Mi portò una coperta, mi preparò uno dei suoi tè caldi e mi offrì quei deliziosi biscottini al burro. Divorai tutti quelli nel piatto.
Io gli raccontai tutto, fra le lacrime.
-Così... la verità è più dura di quanto potessi immaginarti- mi disse, al termine del mio racconto.
Annuii. Avevo smesso finalmente di piangere.
-A volte la verità fa male... Ma perlomeno hai chiarito. In tutte le cose c'è un lato negativo e uno positivo, anche se tendiamo a vedere solo il primo. Ora devi chiarire i tuoi sentimenti, a far chiarezza nel tuo cuore.
-Già fatto. Non posso continuare ad andare dietro ad un tipo del genere. Anche se lo amo, lo dimenticherò, nonostante io sappia benissimo che ci vorrà molto, molto tempo. Andrò avanti. Anche se sarà dura, ci sarà lei ad aiutarmi, vero?

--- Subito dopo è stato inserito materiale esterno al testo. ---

(** ** The status tab *)

Record StatusTab := {
  statusLight : StatusLight; stateLabel : string; modeLabel : string; serviceMode : bool;
  bootstrapBar : Z; bootstrapLabel : string
}.
(** The widgets as they are made. *)
Definition new_status (service : bool) : StatusTab := {|
  statusLight := NewStatusLight; stateLabel := "Stopped"; modeLabel := if service then "Mode: Service" else "Mode: Direct";
  serviceMode := service; bootstrapBar := 0; bootstrapLabel := EmptyString |}.
Definition set_light (s : State) (text mode : string) (service : bool) (t : StatusTab) : StatusTab := {|
  statusLight := SetState s (statusLight t); stateLabel := text; modeLabel := mode; serviceMode := service;
  bootstrapBar := bootstrapBar t; bootstrapLabel := bootstrapLabel t |}.
Definition updateStatus (to : State) (t : StatusTab) : StatusTab :=
  set_light to (Description (SetState to (statusLight t))) (modeLabel t) (serviceMode t) t.
Definition on_bootstrap (progress : Z) (summary : string) (t : StatusTab) : StatusTab := {|
  statusLight := statusLight t; stateLabel := stateLabel t; modeLabel := modeLabel t; serviceMode := serviceMode t;
  bootstrapBar := progress; bootstrapLabel := summary |}.
(** [launchd.QueryStatus()]: running, installed. *)
Definition pollServiceStatus (running installed : bool) (t : StatusTab) : StatusTab :=
  if running then set_light StateRunning "Running (Service)" (modeLabel t) (serviceMode t) t
  else if installed then set_light StateInit "Stopped (Service)" (modeLabel t) (serviceMode t) t
  else set_light StateInit "Stopped" "Mode: Direct" false t.
(** The tab as it opens: in service mode the service is asked at once. *)
Definition statusTab (service running installed : bool) : StatusTab :=
  if service then pollServiceStatus running installed (new_status service) else new_status service.
Definition info_labels (c : Config) : list string := [
  "Acceleration: " +:+ Accel c; "VM CPUs: " +:+ itoa (VMCPUs c); "VM Memory: " +:+ itoa (VMMemoryMB c) +:+ " MB";
  "Host IP: " +:+ HostIP c; "VM IP: " +:+ VMIP c].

Lui sorrise e annuì. -Certo, Julie.
Julie. Che diminutivo grazioso.
-Tua madre dev'essere in pensiero. Vuoi tornare a casa? Però è buio, se vuoi ti accompagno...
-No, per favore. Non voglio tornare a casa, oggi. Se non le dispiace, potrei restare qui per stanotte, per favore? Se non disturbo...  Non vorrei sembrare inopportuna...
Lo vidi titubare, e non poco. Era comprensibile: ospitare una studentessa minorenne! Sarebbe sembrato un porco pedofilo.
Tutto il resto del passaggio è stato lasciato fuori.